Etimológicamente tiene la misma significación que persona, o sea las máscaras usadas en los teatros griegos para representar el rol de cada actor. Las distintas personalidades, son características individuales que distinguen a un sujeto de otro, y lo hacen único en cuanto a sus atributos físicos, modos de pensar, reacciones instintivas (temperamento) y culturales (carácter), que pueden ser modificables, pero que poseen ciertos elementos genéticos básicos e invariables. De acuerdo a los rasgos de nuestra personalidad será la manera de percibir el mundo y las cosas que nos ocurren.

Científicamente el estudio de la personalidad no tiene una antigüedad de más de cien años, aunque inquietó ya al hombre de la antigüedad.

Para Freud la personalidad se va construyendo con las experiencias vitales. Si en las distintas etapas de la vida una persona padece un trauma, se fijarán en su personalidad las conductas propias de esa etapa. Si a un niño se lo ha destetado muy pronto tendrá dificultades el resto de su vida, buscando por ejemplo a través de fumar, beber o comer compensar las privaciones infantiles, para gratificarse oralmente.

La base de todo comportamiento humano para Freud, se halla en el “ello,” constituido por las necesidades básicas e instintivas, que nacen con el ser humano. Cuando ya la persona ha nacido, comienza el desarrollo de su “yo” o “ego”, que le muestra al niño el modo de satisfacer sus necesidades cuando son insatisfechas. Mientras el “ello” es irracional, el “yo” piensa la manera de satisfacerse. El “super yo” es el que aparece en la primera infancia, donde se forma la conciencia moral, la del deber, que reprime los instintos. Este “super yo” determinará dos clases de personalidad la antisocial, cuando el “super yo” no alcaza su éxito y la rígida e inhibida, que logra contener todos los impulsos.
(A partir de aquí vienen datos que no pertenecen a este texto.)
(** * TOON gateway: the codec wrappers, the Redis cache helpers and the
      Express middleware of [src/toon-codec.js], [src/cache.js] and
      [src/app.js], embedded as Rocq functions with explicit state. *)

From stdpp Require Import base strings list gmap option pretty.
From Stdlib Require Import ZArith Ascii.

Set Warnings "-register-all".
Local Open Scope string_scope.

(** ** JavaScript values and outcomes *)

(** A call either returns or throws; [E] is the type of thrown errors. *)
Inductive Result (E A : Type) : Type :=
| Ok (a : A)
| Throw (e : E).
Arguments Ok {E A} a.
Arguments Throw {E A} e.

(** A decimal number [mantissa * 10 ^ exponent], or a non-finite one (the
    values JSON text can denote are the finite ones). *)
Inductive Number : Type :=
| Dec (mantissa exponent : Z)
| NonFinite.

(** The JSON-like value tree that [JSON.parse] produces and the codec
    consumes.  Objects keep their keys in insertion order. *)
Inductive Value : Type :=
| VNull
| VBool (b : bool)
| VNumber (n : Number)
| VString (s : string)
| VArray (items : list Value)
| VObject (fields : list (string * Value)).

(** JS truthiness of a value that is a string, [null] or [undefined]. *)
Definition truthy (x : option string) : bool :=
  match x with
  | Some s => negb (String.eqb s "")
  | None => false
  end.

(** [String.prototype.includes]: [sub] occurs somewhere in [s]. *)
Fixpoint includes (s sub : string) : bool :=
  String.prefix sub s ||
  match s with
  | EmptyString => false
  | String _ rest => includes rest sub
  end.

(** ASCII lower-casing, as Node applies to header names. *)
Definition lower_ascii (c : ascii) : ascii :=
  let n := nat_of_ascii c in
  if (65 <=? n)%nat && (n <=? 90)%nat then ascii_of_nat (n + 32) else c.

Fixpoint toLowerCase (s : string) : string :=
  match s with
  | EmptyString => EmptyString
  | String c rest => String (lower_ascii c) (toLowerCase rest)
  end.

(** ** src/toon-codec.js *)

Inductive Delimiter : Type := Comma | Tab | Pipe.
Inductive Folding : Type := FoldOff | FoldSafe.

(** The options objects: every property may be absent. *)
Record EncodeOptions : Type := {
  delimiter : option Delimiter;
  indent : option nat;
  keyFolding : option Folding;
  flattenDepth : option nat
}.

Record DecodeOptions : Type := {
  strict : option bool;
  expandPaths : option Folding;
  indentSize : option nat
}.

(** The literal [{}] used as default parameter value. *)
Definition emptyEncodeOptions : EncodeOptions :=
  {| delimiter := None; indent := None; keyFolding := None; flattenDepth := None |}.
Definition emptyDecodeOptions : DecodeOptions :=
  {| strict := None; expandPaths := None; indentSize := None |}.

(** [encodeToToon(data, options = {})] forwards to [toon.encode]; an
    omitted argument is [None].  The wrapper adds nothing to what the
    library returns or throws, whatever that outcome type [R] is. *)
Definition encodeToToon {R : Type} (toon_encode : Value → EncodeOptions → R)
    (data : Value) (options : option EncodeOptions) : R :=
  toon_encode data (default emptyEncodeOptions options).

(** [decodeFromToon(toonString, options = {})] forwards to [toon.decode]. *)
Definition decodeFromToon {R : Type} (toon_decode : string → DecodeOptions → R)
    (toonString : string) (options : option DecodeOptions) : R :=
  toon_decode toonString (default emptyDecodeOptions options).

(** ** src/cache.js *)

(** The properties of the Express request [req] that the gateway reads. *)
Record Request : Type := {
  method : string;
  path : string;
  originalUrl : string
}.

Module Cache.

(** The events the ioredis client emits and the module listens to. *)
Inductive RedisEvent : Type :=
| OnError | OnConnect | OnReady | OnClose | OnReconnecting.

(** The listeners: each assigns the module variable [redisConnected]. *)
Definition on (ev : RedisEvent) (redisConnected : bool) : bool :=
  match ev with
  | OnError => false
  | OnConnect => true
  | OnReady => true
  | OnClose => false
  | OnReconnecting => false
  end.
(** What follows the first [sep] of [s]. *)
Fixpoint afterFirst (sep : N) (s : jsstring) : jsstring :=
  match s with
  | [] => []
  | c :: r => if c =? sep then r else afterFirst sep r
  end.

(** Follows the specification's words, not the code: the string 'with its
    data-URL prefix (everything up to and including the first comma)
    stripped'. *)
Definition stripDataUrlPrefix (s : jsstring) : jsstring :=
  afterFirst comma s.

(** The run of [s] before its first [sep] (all of [s] without one). *)
Fixpoint upTo (sep : N) (s : jsstring) : jsstring :=
  match s with
  | [] => []
  | c :: r => if c =? sep then [] else c :: upTo sep r
  end.

(** The requests sent to the remote model, and the object URLs released,
    among the events. *)
Definition requests (evs : list Event)
    : list genai.GenerateContentParameters :=
  omap (fun ev => match ev with GenerateContent q => Some q | _ => None end)
       evs.

Definition revoked (evs : list Event) : list jsstring :=
  omap (fun ev => match ev with RevokeObjectURL u => Some u | _ => None end)
       evs.

(** The [submitting] state of the controller: what [handleGenerate] has
    made of [s] when it awaits the remote call. *)
Definition submitting (s : State) : State :=
  mkState (mode s) (prompt s) (aspectRatio s) busy (uploadedImage s)
          (generatedImages s) None (fileInputRef s) (events s).

(** The two ways a submission is invalid, and its being valid. *)
Definition invalidSubmission
    (m : GenerationMode) (p : jsstring) (u : option UploadedImage.t) : Prop :=
  trim p = [] \/ (m = IMAGE_TO_IMAGE /\ u = None).

Definition validSubmission
    (m : GenerationMode) (p : jsstring) (u : option UploadedImage.t) : Prop :=
  trim p <> [] /\ (m = IMAGE_TO_IMAGE -> u <> None).

(** [s] after the events [evs], every cell of the component as it was. *)
Definition recordAll (evs : list Event) (s : State) : State :=
  mkState (mode s) (prompt s) (aspectRatio s) (loading s) (uploadedImage s)
          (generatedImages s) (error s) (fileInputRef s) (events s ++ evs).

(** What a call of the service makes of the remote answer. *)
Definition outcomeOf (answer : Result genai.GenerateContentResponse)
    : Result jsstring :=
  match answer with
  | Return response => extractImageFromResponse response
  | Throw e => Throw e
  end.

(** The payloads the Request Builder assembles. *)
Definition textRequest (p : jsstring) (a : AspectRatio)
    : genai.GenerateContentParameters :=
  genai.mkParameters MODEL_NAME
    [genai.mkPart None (Some p)]
    (genai.mkConfig (genai.mkImageConfig a)).

Definition imageRequest
    (mime : jsstring) (bytes : option jsstring) (p : jsstring)
    (a : AspectRatio) : genai.GenerateContentParameters :=
  genai.mkParameters MODEL_NAME
    [genai.mkPart (Some (genai.mkBlob (Some mime) bytes)) None;
     genai.mkPart None (Some p)]
    (genai.mkConfig (genai.mkImageConfig a)).

(** The parts the first candidate carries; none when it has no content or
    its content has no parts. *)
Definition carriedParts (c : genai.Candidate) : list genai.Part :=
  default [] (genai.content c ≫= genai.parts).

Definition carriesInlineData (p : genai.Part) : Prop :=
  genai.inlineData p <> None.

(** The contract of the Response Extractor, in the specification's words,
    for one reply. *)
Definition extractorContract (response : genai.GenerateContentResponse)
    : Prop :=
  ((genai.candidates response = None \/ genai.candidates response = Some [])
   -> extractImageFromResponse response = Throw NoCandidateError)
  /\ (forall c cs,
        genai.candidates response = Some (c :: cs) ->
        Forall (fun p => ~ carriesInlineData p) (carriedParts c) ->
        extractImageFromResponse response = Throw NoImageError)
  /\ (forall c cs before p after blob,
        genai.candidates response = Some (c :: cs) ->
        carriedParts c = before ++ p :: after ->
        Forall (fun p => ~ carriesInlineData p) before ->
        genai.inlineData p = Some blob ->
        extractImageFromResponse response
        = Return (str "data:image/png;base64," ++ template (genai.data blob))).

(** The first candidate, when there is one, has a content with a parts
    list. *)
Definition firstCandidateHasParts (response : genai.GenerateContentResponse)
    : Prop :=
  forall c cs,
    genai.candidates response = Some (c :: cs) ->
    exists ps, genai.content c ≫= genai.parts = Some ps.

(* ===================================================================== *)
(** ** Sample inputs                                                      *)
(* ===================================================================== *)

Definition replyWithParts (ps : list genai.Part)
    : genai.GenerateContentResponse :=
  genai.mkResponse (Some [genai.mkCandidate (Some (genai.mkContent (Some ps)))]).

(** [{candidates:[{content:{parts:[{inlineData:{data:"AAAA"}}]}}]}] *)
Definition replyAAAA : genai.GenerateContentResponse :=
  replyWithParts
    [genai.mkPart (Some (genai.mkBlob None (Some (str "AAAA")))) None].

(** [{candidates:[{}]}]: a candidate without content. *)
Definition replyWithoutContent : genai.GenerateContentResponse :=
  genai.mkResponse (Some [genai.mkCandidate None]).

Definition catFile : File.t := File.mk (str "cat.png") (str "image/png").

Definition catImage : UploadedImage.t :=
  UploadedImage.mk catFile (str "blob:cat")
                   (str "data:image/png;base64,Q0FU") (str "image/png").

Definition dogFile : File.t := File.mk (str "dog.png") (str "image/png").

(** An uploaded image whose text has a second comma, and one whose text
    has none. *)
Definition twoCommaImage : UploadedImage.t :=
  UploadedImage.mk catFile (str "blob:cat")
                   (str "data:image/png;base64,AA,BB") (str "image/png").

Definition noCommaImage : UploadedImage.t :=
  UploadedImage.mk catFile (str "blob:cat") (str "data:") (str "image/png").

(** A browser whose remote model always gives [answer] and whose file
    reader always gives [read]; its object URLs and random ids are numbered
    by the count of the events before, which is also its clock. *)
Definition scriptedBrowser
    (answer : Result genai.GenerateContentResponse)
    (read : Result jsstring) : Browser :=
  mkBrowser (fun _ _ => answer) (fun _ _ => read)
            (fun evs _ => str "blob:" ++ [48 + N.of_nat (length evs)])
            (fun evs => str "uuid-" ++ [48 + N.of_nat (length evs)])
            (fun evs => Z.of_nat (length evs)).

Definition pictureDataUrl : jsstring :=
  Eval vm_compute in str "data:image/png;base64,RE9H".

(** A browser whose remote model answers with an image, and one whose
    remote model rejects the prompt. *)
Definition imageBrowser : Browser :=
  scriptedBrowser (Return replyAAAA) (Return pictureDataUrl).

Definition safetyBrowser : Browser :=
  scriptedBrowser
    (Throw (Error (str "Request blocked: SAFETY"))) (Return pictureDataUrl).

Definition redCube : jsstring := Eval vm_compute in str "a red cube".

Definition oldImage : GeneratedImage.t :=
  GeneratedImage.mk (str "uuid-0") (str "data:image/png;base64,BBBB")
                    (str "a blue ball") Ratio_16_9 0.

(** A page in text-to-image mode with one image in its history, and the
    same page in image-to-image mode with the cat uploaded. *)
Definition galleryState : State :=
  mkState TEXT_TO_IMAGE redCube Ratio_1_1 idle None [oldImage] None None [].

Definition transformState : State :=
  mkState IMAGE_TO_IMAGE redCube Ratio_1_1 idle (Some catImage) [oldImage]
          None (Some (HTMLInputElement.mk (str "cat.png"))) [].

(** The page in image-to-image mode before any upload. *)
Definition uploadState : State :=
  mkState IMAGE_TO_IMAGE [] Ratio_1_1 idle None [] None
          (Some (HTMLInputElement.mk [])) [].

(* ===================================================================== *)
(** ** App.tsx: what the component renders                                *)
(* ===================================================================== *)

Definition aspect_square : jsstring := Eval vm_compute in str "aspect-square".

Definition aspect_9_16 : jsstring := Eval vm_compute in str "aspect-[9/16]".

Definition aspect_video : jsstring := Eval vm_compute in str "aspect-video".

(** The [default] branch of the switch is out of reach of the three
    members of the type. *)
Definition getAspectRatioClass (ratio : AspectRatio) : jsstring :=
  match ratio with
  | Ratio_1_1 => aspect_square
  | Ratio_9_16 => aspect_9_16
  | Ratio_16_9 => aspect_video
  end.

(** The upload area, rendered in image-to-image mode only: the drop zone
    that opens the file dialog, or the preview with its remove button. *)
Inductive UploadArea : Type :=
  | DropZone
  | Preview (src : jsstring).

(** The latest image with its overlay and download link. *)
Record MainImage : Type := mkMainImage {
  main_className : jsstring;
  main_src : jsstring;
  main_alt : jsstring;
  main_caption : jsstring;
  main_href : jsstring;
  main_download : jsstring
}.

(** One cell of the history strip. *)
Record Thumbnail : Type := mkThumbnail {
  thumb_key : jsstring;
  thumb_className : jsstring;
  thumb_src : jsstring;
  thumb_href : jsstring
}.

(** The results column: the empty state, or the latest image and, with more
    than one image, the strip of the others. *)
Inductive ResultsColumn : Type :=
  | EmptyState
  | Gallery (main : MainImage) (strip : option (list Thumbnail)).

Definition visionaryPrefix : jsstring := Eval vm_compute in str "visionary-".

Definition pngSuffix : jsstring := Eval vm_compute in str ".png".

Definition buttonText : jsstring := Eval vm_compute in str "Tạo ảnh".

Definition renderMainImage (image : GeneratedImage.t) : MainImage :=
  mkMainImage
    (getAspectRatioClass (GeneratedImage.aspectRatio image))
    (GeneratedImage.url image)
    (GeneratedImage.prompt image)
    (GeneratedImage.prompt image)
    (GeneratedImage.url image)
    (visionaryPrefix ++ GeneratedImage.id image ++ pngSuffix).

Definition renderThumbnail (img : GeneratedImage.t) : Thumbnail :=
  mkThumbnail
    (GeneratedImage.id img)
    (getAspectRatioClass (GeneratedImage.aspectRatio img))
    (GeneratedImage.url img)
    (GeneratedImage.url img).

(** [generatedImages.length > 0 ? ... generatedImages[0] ...
    {generatedImages.length > 1 && ... generatedImages.slice(1).map(...)}
    : ...] *)
Definition renderResults (generatedImages : list GeneratedImage.t)
    : ResultsColumn :=
  match generatedImages with
  | [] => EmptyState
  | latest :: _ =>
    Gallery (renderMainImage latest)
            (if (1 <? length generatedImages)%nat
             then Some (map renderThumbnail (drop 1 generatedImages))
             else None)
  end.

(** [{mode === GenerationMode.IMAGE_TO_IMAGE && (... !uploadedImage ? ... )}] *)
Definition renderUploadArea (s : State) : option UploadArea :=
  if GenerationMode_eqb (mode s) IMAGE_TO_IMAGE
  then Some (match uploadedImage s with
             | None => DropZone
             | Some image => Preview (UploadedImage.previewUrl image)
             end)
  else None.

(** [{error && (...)}]: the banner, absent for [null] and for [''] *)
Definition renderErrorBanner (s : State) : option jsstring :=
  match error s with
  | Some text => if truthy text then Some text else None
  | None => None
  end.

(** [{loading.isLoading ? loading.message : "Tạo ảnh"}] *)
Definition renderButtonText (s : State) : jsstring :=
  if LoadingState.isLoading (loading s)
  then LoadingState.message (loading s)
  else buttonText.

(** An action the rendered page offers: the file dialog opens from the drop
    zone only, the removal is the button on the preview; the other controls
    are always there. *)
Definition offered (s : State) (act : Action) : Prop :=
  match act with
  | ChooseFile _ => renderUploadArea s = Some DropZone
  | RemoveImage => exists src, renderUploadArea s = Some (Preview src)
  | _ => True
  end.

(** Every action of [acts] is offered by the page at its turn. *)
Fixpoint offeredAll (browser : Browser) (acts : list Action) (s : State)
    : Prop :=
  match acts with
  | [] => True
  | act :: rest =>
    offered s act /\ offeredAll browser rest (perform browser act s).1
  end.

(* ===================================================================== *)
(** ** More vocabulary: the outside, seen through the events              *)
(* ===================================================================== *)

(** The errors written to the console, with their labels. *)
Definition consoleErrors (evs : list Event)
    : list (option jsstring * JsError) :=
  omap (fun ev => match ev with
                  | ConsoleError label e => Some (label, e)
                  | _ => None
                  end) evs.

(** The object URLs the browser handed out during [evs], which come after
    the events [before]. *)
Fixpoint createdAfter (browser : Browser) (before evs : list Event)
    : list jsstring :=
  match evs with
  | [] => []
  | ev :: rest =>
    match ev with
    | CreateObjectURL file =>
      createObjectURL_answer browser before file
        :: createdAfter browser (before ++ [ev]) rest
    | _ => createdAfter browser (before ++ [ev]) rest
    end
  end.

Definition created (browser : Browser) (evs : list Event) : list jsstring :=
  createdAfter browser [] evs.

(** Every object URL handed out so far has been released, in the same
    order, but the preview of the uploaded image of the moment. *)
Definition previewsAccounted (browser : Browser) (s : State) : Prop :=
  created browser (events s)
  = revoked (events s)
    ++ match uploadedImage s with
       | Some image => [UploadedImage.previewUrl image]
       | None => []
       end.
(** X30: the client over the route handler.  When every request reaches
    the handler, the call never ends with [NETWORK_ERROR], since the handler
    turns its own failures into a reply; advice, when it comes, is a text
    that is not empty; and a missing key is reported as [API_ERROR] after a
    single request, without waiting and without a retry. *)
Theorem advisor_over_route (bodies : nat -> Awaited String.string)
        (apiKey : option String.string) (upstreams : nat -> Awaited Upstream)
        (retries : nat) :
  run_result
    (callGeminiWithRetry
       (fun j => Resolved (fetched_reply (POST (bodies j) apiKey (upstreams j))))
       retries) <> Failure NETWORK_ERROR
  /\ (forall t,
      run_result
        (callGeminiWithRetry
           (fun j =>
              Resolved (fetched_reply (POST (bodies j) apiKey (upstreams j))))
           retries) = Advice t ->
      exists text, t = Some text /\ text <> String.EmptyString)
  /\ (apiKey = None \/ apiKey = Some String.EmptyString ->
      callGeminiWithRetry
        (fun j =>
           Resolved (fetched_reply (POST (bodies j) apiKey (upstreams j))))
        retries
      = mkAdvisorRun (Failure API_ERROR) 1 0).
Proof.
  set (network := fun j =>
         Resolved (fetched_reply (POST (bodies j) apiKey (upstreams j)))).
  pose proof (callGemini_from_origin network retries (S retries) 0 0) as O.
  fold (callGeminiWithRetry network retries) in O.
  split; [|split].
  - intros E. rewrite E in O. destruct O as [j Hj]. discriminate.
  - intros t E. rewrite E in O.
    destruct O as [j [res [Hj [_ [Hok ->]]]]].
    unfold network in Hj. injection Hj as <-.
    now apply fetched_reply_ok.
  - intros Hkey. unfold callGeminiWithRetry. cbn [callGemini_from].
    unfold network.
    assert (R : exists body,
              POST (bodies 0%nat) apiKey (upstreams 0%nat)
              = mkReply 500 false body).
    { unfold POST. destruct (bodies 0%nat); [now eexists|].
      destruct Hkey as [->| ->]; now eexists. }
    destruct R as [body ->]. reflexivity.
Qed.

Lemma advisor_over_route_witness :
  callGeminiWithRetry
    (fun j =>
       Resolved (fetched_reply
                   (POST (Resolved String.EmptyString) None Rejected)))
    2
  = mkAdvisorRun (Failure API_ERROR) 1 0.
Proof.
  apply (advisor_over_route (fun _ => Resolved String.EmptyString) None
                            (fun _ => Rejected) 2).
  now left.
Defined.
(** ** Moving, dragging, completing *)

(** [mousemove] sets [mouseMoved] and, when the pointer is over
    something, works on the help label and the temporary objects only:
    the listeners, the mode, the raycaster, the completion flag, the
    committed geometry and points, the font sizes and the time of the
    last click stay as they are. *)
Theorem mousemove_committed (e : Event) (s : Measure) :
  mouseMoved (mousemove e s) = true /\
  committed (mousemove e s) = committed s.
Proof.
  split.
  - rewrite (keeps_mousemove mouseMoved) by (intros ? ?; reflexivity).
    reflexivity.
  - rewrite (keeps_mousemove committed) by (intros ? ?; reflexivity).
    reflexivity.
Qed.

(** A button release after the pointer has moved is not a click: it
    changes nothing, whatever the pointer is over and whenever it
    happens. *)
Theorem mouseup_after_move (e1 e2 : Event) (s : Measure) :
  mouseup e2 (mousemove e1 s) = mousemove e1 s.
Proof.
  unfold mouseup.
  rewrite (keeps_mousemove mouseMoved) by (intros ? ?; reflexivity).
  reflexivity.
Qed.

(** [complete] keeps the listeners attached and the raycaster alive,
    keeps the committed points, and keeps its references to the help
    label and the temporary objects that it removes from the scene. *)
Theorem complete_unfinished (s : Measure) :
  unfinished (complete s) = unfinished s.
Proof. apply keeps_complete; intros ? ?; reflexivity. Qed.

(** Once [complete] has run, the session reacts to nothing but [open]
    and [close]: [complete] again, a click and the hit test do nothing,
    and a pointer move only records that the pointer moved. *)
Theorem complete_inert (e : Event) (s : Measure) :
  complete (complete s) = complete s /\
  getClosestIntersection e (complete s) = None /\
  onMouseClicked e (complete s) = complete s /\
  mouseup e (complete s) = complete s /\
  mousemove e (complete s) = set_mouseMoved true (complete s).
Proof.
  destruct (complete_fields s) as (_ & _ & Hc & _).
  pose proof (getClosestIntersection_completed e _ Hc) as Hn.
  split; [apply complete_completed, Hc|]. split; [exact Hn|].
  assert (Hk : onMouseClicked e (complete s) = complete s)
    by (apply onMouseClicked_rejected; auto).
  split; [exact Hk|]. split.
  - unfold mouseup. destruct (negb _); [exact Hk|reflexivity].
  - unfold mousemove.
    rewrite (getClosestIntersection_completed e (set_mouseMoved true _) Hc).
    reflexivity.
Qed.
(** * Colonyzer driver scripts: a shallow embedding

    The two driver scripts of the repository,
    [scripts/parseAndRun.py] and [scripts/timecourse_fixedpos.py], are
    embedded as functions in a small state-and-exception monad.  The state
    is the file system (the only shared mutable resource of the scripts)
    together with the trace of externally visible calls (prints, image
    opens, file writes, library calls).

    The image-analysis library [colonyzer2] (imported as [c2]) is not part
    of the embedded sources; its functions are a record of oracles,
    except where a statement is about what such a function does, in which
    case it is modelled from the specification and marked as such.

    Pixel values and thresholds are floating-point numbers in the scripts.
    The embedding is parametric in the numeric carrier ([Numeric]), so that
    every general statement holds for any interpretation of the arithmetic;
    concrete runs use exact rationals on values for which binary floating
    point is exact. *)

From Stdlib Require Import ZArith QArith Qround List String Ascii Bool Lia.
From stdpp Require Import base gmap strings list fin_maps.
Import ListNotations.

Local Open Scope string_scope.
Local Open Scope Z_scope.

(** ** Python exceptions raised by the scripts *)

Inductive exn : Type :=
  | NameError (name : string)          (* unbound global name *)
  | UnboundLocalError (name : string)  (* local read before assignment *)
  | ValueError (what : string)
  | OverflowError (what : string)
  | IndexError (what : string)
  | KeyError (key : string)
  | IOError (path : string)
  | LibraryError (fn : string)          (* raised inside a colonyzer2 call *)
  | OutOfFuel.                          (* not Python: the loop bound of the model *)

(** [UnboundLocalError] is a subclass of [NameError] in Python. *)
Definition is_NameError (e : exn) : bool :=
  match e with
  | NameError _ | UnboundLocalError _ => true
  | _ => false
  end.

Inductive Res (A : Type) : Type :=
  | Ok (a : A)
  | Raise (e : exn).
Arguments Ok {A} a.
Arguments Raise {A} e.

Definition rbind {A B} (r : Res A) (k : A -> Res B) : Res B :=
  match r with
  | Ok a => k a
  | Raise e => Raise e
  end.

(** ** Numbers *)

(** The operations on Python floats that the scripts use. *)
Class Numeric : Type := {
  num : Type;
  num_of_Z : Z -> num;               (* int -> float conversion, literals *)
  num_add : num -> num -> num;
  num_sub : num -> num -> num;
  num_mul : num -> num -> num;
  num_half : num -> num;             (* x/2 and x/2.0 *)
  num_ltb : num -> num -> bool;      (* x < y *)
  num_geb : num -> num -> bool;      (* x >= y *)
  num_eqb : num -> num -> bool;      (* x == y *)
  num_round : num -> option Z;       (* int(round(x)); None when x is not finite *)
  num_isnan : num -> bool;           (* x is a NaN *)
  num_mean : list num -> num;        (* numpy.mean of the selected pixels *)
  num_str : num -> string;           (* str(x) *)
  (* the one fact about the order that the scripts rely on: the sentinel
     -99 that stands for "no fixed threshold" is not >= 0 *)
  num_sentinel_negative : num_geb (num_of_Z (-99)) (num_of_Z 0) = false
}.

(** [int(round(x))]: ValueError on a NaN, OverflowError on an infinity. *)
Definition int_round `{Numeric} (x : num) : Res Z :=
  match num_round x with
  | Some n => Ok n
  | None =>
      if num_isnan x then Raise (ValueError "cannot convert float NaN to integer")
      else Raise (OverflowError "cannot convert float infinity to integer")
  end.

(** ** Python strings and POSIX paths *)

Definition slash : ascii := "/"%char.
Definition dot : ascii := "."%char.

(** Python slice [l[lo:hi]], negative bounds counting from the end. *)
Definition py_index (n i : Z) : Z :=
  let j := if i <? 0 then i + n else i in
  Z.max 0 (Z.min n j).

Definition py_slice {A : Type} (lo hi : Z) (l : list A) : list A :=
  let n := Z.of_nat (length l) in
  let a := py_index n lo in
  let b := py_index n hi in
  firstn (Z.to_nat (b - a)) (skipn (Z.to_nat a) l).

(** [l[lo:]] and [l[:hi]]. *)
Definition py_slice_from {A : Type} (lo : Z) (l : list A) : list A :=
  py_slice lo (Z.of_nat (length l)) l.
Definition py_slice_to {A : Type} (hi : Z) (l : list A) : list A :=
  py_slice 0 hi l.

Definition str_slice (lo hi : Z) (s : string) : string :=
  string_of_list_ascii (py_slice lo hi (list_ascii_of_string s)).
Definition str_slice_from (lo : Z) (s : string) : string :=
  string_of_list_ascii (py_slice_from lo (list_ascii_of_string s)).

(** [s.split(".")[0]]: the part before the first dot. *)
Fixpoint split_dot0 (s : string) : string :=
  match s with
  | EmptyString => EmptyString
  | String c s' => if Ascii.eqb c dot then EmptyString else String c (split_dot0 s')
  end.

(** Split at the last slash: [Some (head, tail)] with [head] ending in that
    slash, [None] when the path has no slash (as [p.rfind('/') + 1]). *)
Fixpoint rsplit_slash (s : string) : option (string * string) :=
  match s with
  | EmptyString => None
  | String c s' =>
      match rsplit_slash s' with
      | Some (h, t) => Some (String c h, t)
      | None => if Ascii.eqb c slash then Some (String c EmptyString, s') else None
      end
  end.

Fixpoint all_slashes (s : string) : bool :=
  match s with
  | EmptyString => true
  | String c s' => Ascii.eqb c slash && all_slashes s'
  end.

(** [s.rstrip('/')] *)
Fixpoint rstrip_slash (s : string) : string :=
  match s with
  | EmptyString => EmptyString
  | String c s' =>
      match rstrip_slash s' with
      | EmptyString => if Ascii.eqb c slash then EmptyString else String c EmptyString
      | r => String c r
      end
  end.

(** [os.path.basename] *)
Definition basename (p : string) : string :=
  match rsplit_slash p with
  | Some (_, t) => t
  | None => p
  end.

(** [os.path.dirname] *)
Definition dirname (p : string) : string :=
  match rsplit_slash p with
  | Some (h, _) => if all_slashes h then h else rstrip_slash h
  | None => EmptyString
  end.

Definition starts_with_slash (s : string) : bool :=
  match s with
  | String c _ => Ascii.eqb c slash
  | EmptyString => false
  end.

Fixpoint ends_with_slash (s : string) : bool :=
  match s with
  | EmptyString => false
  | String c EmptyString => Ascii.eqb c slash
  | String _ s' => ends_with_slash s'
  end.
En su libro “La Sabiduria del Eneagrama” Don Richard Riso y Russ Hudson exponen los siguientes tipos de personalidad: el Reformista (de profundos ideales, ordenado, impaciente, crítico y perfeccionista), el Ayudador (sincero, amistoso y generoso), el Triunfador (seguro y ambicioso), el Individualista (egocéntico, callado y sensible), el Investigador (curioso y visionario), el Leal (responsable, trabajador y confiable), el Entusiasta (optimista, impulsivo y productivo), el Desafiador (dominante) y el Conciliador (estable, confiado y complaciente). Estos autores no son los únicos que proponen el eneagrama, que es una figura geométrica de nueve números dispuestos en un círculo, donde los segmentos y los puntos interrelacionados, dan por resultados esos tipos de personalidad, explicando su formación y evolución.